START The data

(** * jupyter2repo: the install-time settings writer of [setup.py]

    The script resolves the Jupyter configuration directory, builds the path
    of the plugin's settings file under it, creates the directories on the
    way ([os.makedirs] with [exist_ok=True]) and writes a two-key JSON
    document taken from the process environment ([json.dump] with
    [indent=2]).

    The development embeds the script together with the parts of the Python
    runtime it calls, on a POSIX host: [str] values are sequences of code
    points, [posixpath] is transcribed from the standard library, the JSON
    encoder follows [json.encoder], and the file system is a table of
    directories and regular files reached by component-wise path
    resolution. *)

From stdpp Require Import gmap strings list fin_maps.
From Stdlib Require Import NArith ZArith Lia.
From Stdlib Require Strings.Byte.

Local Open Scope N_scope.

(** ** Python text *)

(** A [str] is a sequence of Unicode code points. *)
Definition codepoint := N.
Definition pystr := list N.

(** [py "abc"] is the [str] literal ["abc"] of the script. *)
Definition py (s : string) : pystr :=
  map Ascii.N_of_ascii (String.list_ascii_of_string s).

Module PyStr.

Definition startswith (s : pystr) (c : codepoint) : bool :=
  match s with
  | x :: _ => x =? c
  | [] => false
  end.

Definition endswith (s : pystr) (c : codepoint) : bool :=
  match last s with
  | Some x => x =? c
  | None => false
  end.

(** [s.rfind(c)]: the highest index of [c] in [s], or [-1]. *)
Fixpoint rfind (s : pystr) (c : codepoint) : Z :=
  match s with
  | [] => (-1)%Z
  | x :: s' =>
      let r := rfind s' c in
      if (0 <=? r)%Z then (1 + r)%Z
      else if x =? c then 0%Z else (-1)%Z
  end.

(** [s.rstrip(c)]: [s] without its trailing run of [c]. *)
Fixpoint rstrip (s : pystr) (c : codepoint) : pystr :=
  match s with
  | [] => []
  | x :: s' =>
      match rstrip s' c with
      | [] => if x =? c then [] else [x]
      | r => x :: r
      end
  end.

(** [s[:i]] and [s[i:]] for a non-negative [i]. *)
Definition upto (s : pystr) (i : Z) : pystr := take (Z.to_nat i) s.
Definition from (s : pystr) (i : Z) : pystr := drop (Z.to_nat i) s.

(** [s * n]: [n] copies of [s]. *)
Definition times (s : pystr) (n : nat) : pystr := concat (replicate n s).

End PyStr.

(** ** Python objects

    The objects the script handles besides text: [os.environ.get] returns a
    [str] or [None], and the settings document is a [dict] from [str] keys
    to such values, kept in insertion order. *)
Inductive pyval :=
  | PyNone
  | PyStr (s : pystr).

Definition pydict := list (pystr * pyval).

(** [d[k] = v]: an existing key keeps its position, a new one goes last. *)
Fixpoint dict_setitem (d : pydict) (k : pystr) (v : pyval) : pydict :=
  match d with
  | [] => [(k, v)]
  | (k', v') :: d' =>
      if bool_decide (k' = k) then (k, v) :: d'
      else (k', v') :: dict_setitem d' k v
  end.

Fixpoint dict_get (d : pydict) (k : pystr) : option pyval :=
  match d with
  | [] => None
  | (k', v') :: d' => if bool_decide (k' = k) then Some v' else dict_get d' k
  end.

(** ** [posixpath] *)

Module posixpath.

Definition sep : codepoint := 47.

(** One round of the loop of [join]: [b] replaces the path when it is
    absolute, is appended directly after an empty path or a trailing
    separator, and after a separator otherwise. *)
Definition join_step (path b : pystr) : pystr :=
  if PyStr.startswith b sep then b
  else if bool_decide (path = []) || PyStr.endswith path sep then path ++ b
  else path ++ [sep] ++ b.

Definition join (a : pystr) (p : list pystr) : pystr :=
  fold_left join_step p a.

Definition split (p : pystr) : pystr * pystr :=
  let i := (PyStr.rfind p sep + 1)%Z in
  let head := PyStr.upto p i in
  let tail := PyStr.from p i in
  if bool_decide (head ≠ []) && bool_decide (head ≠ PyStr.times [sep] (length head))
  then (PyStr.rstrip head sep, tail)
  else (head, tail).

Definition dirname (p : pystr) : pystr :=
  let i := (PyStr.rfind p sep + 1)%Z in
  let head := PyStr.upto p i in
  if bool_decide (head ≠ []) && bool_decide (head ≠ PyStr.times [sep] (length head))
  then PyStr.rstrip head sep
  else head.

End posixpath.

(** ** Exceptions *)

Inductive errno := EEXIST | ENOENT | ENOTDIR | EISDIR | EACCES | EBADF.

(** [OSError] carries the error number of the failed call
    ([FileExistsError] is [OSError EEXIST], [PermissionError] is
    [OSError EACCES], and so on). [RecursionError] is what the bounded
    recursion of [makedirs] below raises when its bound is used up. *)
Inductive exn :=
  | OSError (e : errno)
  | UnicodeEncodeError
  | RecursionError.

Definition is_OSError (e : exn) : bool :=
  match e with OSError _ => true | _ => false end.

Definition is_FileExistsError (e : exn) : bool :=
  match e with OSError EEXIST => true | _ => false end.

Inductive result (A : Type) :=
  | Ok (a : A)
  | Error (e : errno).
Arguments Ok {A} a.
Arguments Error {A} e.

(** ** The file system *)

(** A location is the list of names from an object up to the root, nearest
    first; the root is the empty list. Every object is a directory or a
    regular file, with a write permission. Symbolic links are not
    modelled.

    The table has no sizes, limits or creation modes: a name can be of any
    length, a directory or file that is made is writable whatever the
    umask, and a write to an open file, like its close, always goes
    through. A run on a real host can therefore raise where the run on
    the table returns (a full disk, a name too long, a umask without write
    permission). What is proved of the script is for that reason stated of
    a run that has returned, of the calls a run has made, or of a
    particular failure; that a run of the whole script returns is claimed
    nowhere. *)
Abbreviation location := (list (list N)).

Inductive inode :=
  | Dir (writable : bool)
  | File (writable : bool) (data : list Byte.byte).

Record filesystem := FileSystem {
  nodes : gmap location inode;
  cwd : location
}.

Module vfs.

(** The names of a path, in order: the pieces between separators, empty
    pieces dropped. *)
Fixpoint components_from (p : pystr) (cur : pystr) : list pystr :=
  match p with
  | [] => if bool_decide (cur = []) then [] else [cur]
  | c :: p' =>
      if c =? posixpath.sep
      then (if bool_decide (cur = []) then components_from p' []
            else cur :: components_from p' [])
      else components_from p' (cur ++ [c])
  end.

Definition components (p : pystr) : list pystr := components_from p [].

Definition start (fs : filesystem) (p : pystr) : location :=
  if PyStr.startswith p posixpath.sep then [] else cwd fs.

(** Where the name [c] leads from the directory [cur]. *)
Definition target (cur : location) (c : pystr) : location :=
  if bool_decide (c = py ".") then cur
  else if bool_decide (c = py "..") then tail cur
  else c :: cur.

(** Step into [c], which has to be a directory. *)
Definition enter (fs : filesystem) (cur : location) (c : pystr) : result location :=
  match nodes fs !! target cur c with
  | Some (Dir _) => Ok (target cur c)
  | Some (File _ _) => Error ENOTDIR
  | None => Error ENOENT
  end.

Fixpoint walk (fs : filesystem) (cur : location) (cs : list pystr) : result location :=
  match cs with
  | [] => Ok cur
  | c :: cs' =>
      match enter fs cur c with
      | Ok cur' => walk fs cur' cs'
      | Error e => Error e
      end
  end.

Fixpoint unsnoc {A} (l : list A) : option (list A * A) :=
  match l with
  | [] => None
  | x :: l' =>
      match unsnoc l' with
      | None => Some ([], x)
      | Some (i, y) => Some (x :: i, y)
      end
  end.

(** Resolve all of [p] but its last name: the directory reached and the
    name left over ([None] when [p] names the root). *)
Definition lookup_parent (fs : filesystem) (p : pystr)
  : result (location * option pystr) :=
  if bool_decide (p = []) then Error ENOENT
  else
    match unsnoc (components p) with
    | None => Ok (start fs p, None)
    | Some (init, l) =>
        match walk fs (start fs p) init with
        | Ok cur => Ok (cur, Some l)
        | Error e => Error e
        end
    end.

Definition final (cur : location) (l : option pystr) : location :=
  match l with
  | None => cur
  | Some c => target cur c
  end.

Definition special (l : option pystr) : bool :=
  match l with
  | None => true
  | Some c => bool_decide (c = py ".") || bool_decide (c = py "..")
  end.

(** [stat(2)]. *)
Definition stat (fs : filesystem) (p : pystr) : result inode :=
  match lookup_parent fs p with
  | Error e => Error e
  | Ok (cur, l) =>
      match nodes fs !! final cur l with
      | None => Error ENOENT
      | Some (Dir w) => Ok (Dir w)
      | Some (File w d) =>
          if PyStr.endswith p posixpath.sep then Error ENOTDIR
          else Ok (File w d)
      end
  end.

(** Making an entry in the directory at [cur] needs that directory to be
    there and writable. *)
Definition may_create (fs : filesystem) (cur : location) : result unit :=
  match nodes fs !! cur with
  | Some (Dir true) => Ok tt
  | Some (Dir false) => Error EACCES
  | Some (File _ _) => Error ENOTDIR
  | None => Error ENOENT
  end.

Definition put (fs : filesystem) (loc : location) (n : inode) : filesystem :=
  {| nodes := <[loc := n]> (nodes fs); cwd := cwd fs |}.

(** [mkdir(2)]. *)
Definition mkdir (fs : filesystem) (p : pystr) : result filesystem :=
  match lookup_parent fs p with
  | Error e => Error e
  | Ok (cur, l) =>
      if special l then Error EEXIST
      else
        match nodes fs !! final cur l with
        | Some _ => Error EEXIST
        | None =>
            match may_create fs cur with
            | Ok _ => Ok (put fs (final cur l) (Dir true))
            | Error e => Error e
            end
        end
  end.

(** [open(2)] with [O_WRONLY | O_CREAT | O_TRUNC]: the file is created
    empty, or emptied when it exists. *)
Definition open_trunc (fs : filesystem) (p : pystr) : result (filesystem * location) :=
  match lookup_parent fs p with
  | Error e => Error e
  | Ok (cur, l) =>
      if special l || PyStr.endswith p posixpath.sep then Error EISDIR
      else
        match nodes fs !! final cur l with
        | Some (Dir _) => Error EISDIR
        | Some (File true _) =>
            Ok (put fs (final cur l) (File true []), final cur l)
        | Some (File false _) => Error EACCES
        | None =>
            match may_create fs cur with
            | Ok _ => Ok (put fs (final cur l) (File true []), final cur l)
            | Error e => Error e
            end
        end
  end.

(** [write(2)] on an open file: the bytes go to its end. *)
Definition append (fs : filesystem) (loc : location) (bs : list Byte.byte)
  : result filesystem :=
  match nodes fs !! loc with
  | Some (File w d) => Ok (put fs loc (File w (d ++ bs)))
  | _ => Error EBADF
  end.

End vfs.

(** ** The process: state, system calls and exceptions *)

Inductive syscall :=
  | SysStat (p : pystr)
  | SysMkdir (p : pystr)
  | SysOpen (p : pystr)
  | SysWrite (loc : location) (bs : list Byte.byte)
  | SysClose (loc : location).

(** The state of a run: the file system and the system calls made so far,
    oldest first, each with the file system it was made on. *)
Record world := World {
  fs : filesystem;
  log : list (syscall * filesystem)
}.

Inductive outcome (A : Type) :=
  | Returned (a : A)
  | Raised (e : exn).
Arguments Returned {A} a.
Arguments Raised {A} e.

Definition M (A : Type) : Type := world → outcome A * world.

#[global] Instance M_ret : MRet M := λ A a w, (Returned a, w).
#[global] Instance M_bind : MBind M := λ A B k m w,
  match m w with
  | (Returned a, w') => k a w'
  | (Raised e, w') => (Raised e, w')
  end.

Definition raise {A} (e : exn) : M A := λ w, (Raised e, w).

(** [try: m except <handles>: h]. *)
Definition try_except {A} (m : M A) (handles : exn → bool) (h : exn → M A) : M A :=
  λ w, match m w with
       | (Returned a, w') => (Returned a, w')
       | (Raised e, w') => if handles e then h e w' else (Raised e, w')
       end.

END The data

_Task to carry out_
The required output is every line above from the one with "fs p, None)" down to the one with "Definition stat (fs", restated word for word, ends included.

_Solution to this exercise_
    | None => Ok (start fs p, None)
    | Some (init, l) =>
        match walk fs (start fs p) init with
        | Ok cur => Ok (cur, Some l)
        | Error e => Error e
        end
    end.

Definition final (cur : location) (l : option pystr) : location :=
  match l with
  | None => cur
  | Some c => target cur c
  end.

Definition special (l : option pystr) : bool :=
  match l with
  | None => true
  | Some c => bool_decide (c = py ".") || bool_decide (c = py "..")
  end.

(** [stat(2)]. *)
Definition stat (fs : filesystem) (p : pystr) : result inode :=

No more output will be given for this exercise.